Item 5.07. Submission of Matters to a Vote of Security Holders
Cimpress plc held an Annual General Meeting of Shareholders on December 14, 2023. There were 26,582,811 ordinary shares, nominal value per share of €0.01, issued, outstanding, and eligible to vote at the record date of October 12, 2023. The voting results for each proposal are as follows:
|
Proposal
|
Votes FOR
|
Votes AGAINST
|
Abstentions
|
Broker Non-Votes
|
1. Reappoint Sophie S. Gasperment to our Board of Directors
|
17,739,252
|
4,485,255
|
8,243
|
3,042,053
|
2. Approve executive compensation (non-binding)
|
19,107,904
|
3,117,808
|
7,038
|
3,042,053
|
3. Renew authority of Board of Directors to issue authorized but unissued ordinary shares
|
25,029,281
|
232,612
|
12,906
|
0
|
4. Renew authority of Board of Directors to opt out of statutory preemption rights
|
24,962,250
|
294,880
|
17,671
|
0
|
5. Reappoint PricewaterhouseCoopers Ireland
|
25,222,487
|
40,506
|
11,809
|
0
|
6. Authorize Board of Directors or Audit Committee to determine remuneration of PricewaterhouseCoopers Ireland
|
25,259,873
|
6,948
|
7,982
|
0
|
7. Frequency of executive compensation votes (non-binding):
•Every 1 year: 21,628,680
•Every 2 years: 6,856
•Every 3 years: 593,237
|
3,978
|
3,042,053
|
At the Annual General Meeting, our shareholders took the following actions on the proposals:
(1) Our shareholders reappointed Sophie A. Gasperment to our Board of Directors to serve for a term of three years ending at the conclusion of our annual general meeting of shareholders in 2026.

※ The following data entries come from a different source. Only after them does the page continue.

(** ** Who gets past the gate *)

(** What an update of a sender who is not approved does, whatever handler it
    was meant for: at most the sender's pending row is added and committed,
    and only chat messages are sent. *)
Lemma process_blocked (ADMIN_IDS : list Z) (c : call) (w : world) :
  select_status (from_user (call_event c)) (live w) ≠ Some "approved" →
  ∃ o, (∀ call, Cf call ∉ o) ∧
    ((process ADMIN_IDS c w).2
       = World (live w) (durable w) (storage w) (cf w) (faults w) (clock w) (out w ++ o) ∨
     (select_status (from_user (call_event c)) (live w) = None ∧
      let d := Db (users (live w) ++ [UserRow (from_user (call_event c)) "pending"])
                  (subdomains (live w)) (logs (live w)) (logs_seq (live w)) in
      (process ADMIN_IDS c w).2
        = World d d (storage w) (cf w) (faults w) (clock w) (out w ++ o))).
Proof.
  intros Hst.
  destruct (select_status (from_user (call_event c)) (live w)) as [s|] eqn:E.
  - exists [answer_of (call_event c) "🔒 Your account is not approved yet."].
    split.
    + intros call Hc. apply list_elem_of_singleton in Hc.
      by destruct (call_event c).
    + left. unfold process.
      by rewrite (auth_middleware_refused_run ADMIN_IDS _ _ _ s E) by congruence.
  - pose proof E as Efind. unfold select_status in Efind. apply fmap_None in Efind.
    destruct (ADMIN_IDS !! 0%nat) as [admin|] eqn:Ea.
    + exists [SendMessage admin
                ("New user request:" +:+ nl +:+ "User ID: "
                 +:+ py_str_int (from_user (call_event c)));
              answer_of (call_event c)
                "⏳ Your account is pending approval. Admins have been notified."].
      split.
      * intros call Hc. apply elem_of_cons in Hc as [Hc|Hc]; [discriminate|].
        apply list_elem_of_singleton in Hc. by destruct (call_event c).
      * right. split; [done|]. unfold process.
        by rewrite (auth_middleware_unknown_run ADMIN_IDS _ _ _ admin Ea E).
    + exists []. split.
      * intros call Hc. by apply elem_of_nil in Hc.
      * right. split; [done|]. unfold process, auth_middleware. run. rewrite E.
        unfold insert_user. simpl. rewrite Efind. simpl. rewrite Ea. simpl.
        rewrite app_nil_r. reflexivity.
Qed.

Lemma select_status_elem (uid : Z) (d : db) (s : string) :
  select_status uid d = Some s → ∃ u, u ∈ users d ∧ u_user_id u = uid ∧ u_status u = s.
Proof.
  unfold select_status. intros H. apply fmap_Some in H as (u & Hfind & ->).
  apply find_user_id in Hfind as [Hin Hid]. eauto.
Qed.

(2) Our shareholders approved our non-binding "say on pay" proposal regarding the compensation of our named executive officers, as described in the Compensation Discussion and Analysis, executive compensation tables, and accompanying narrative disclosures in our definitive proxy statement dated October 26, 2023.
(3) Our shareholders renewed the authority of our Board of Directors, until June 14, 2025, to issue authorized but unissued ordinary shares of Cimpress plc up to a maximum of 20% of our issued share capital.
(4) Our shareholders renewed the authority of our Board of Directors, until June 14, 2025, to opt out of statutory preemption rights under Irish law with respect to the issuance of ordinary shares for cash, up to a maximum of 20% of our issued share capital.
(5) Our shareholders reappointed PricewaterhouseCoopers Ireland as our statutory auditor under Irish law to hold office until the conclusion of our annual general meeting of shareholders in 2024.
(6) Our shareholders authorized our Board of Directors or Audit Committee to determine the remuneration of PricewaterhouseCoopers Ireland in its capacity as our statutory auditor under Irish law.
(7) For our non-binding "say on frequency" proposal, a majority of votes were cast in favor of holding future advisory votes on executive compensation every year.
Because a majority of votes were cast in favor of holding advisory votes on our executive compensation program every year, we will include a non-binding, advisory "say on pay" vote regarding the compensation of our named executive officers annually at our annual general meeting of shareholders.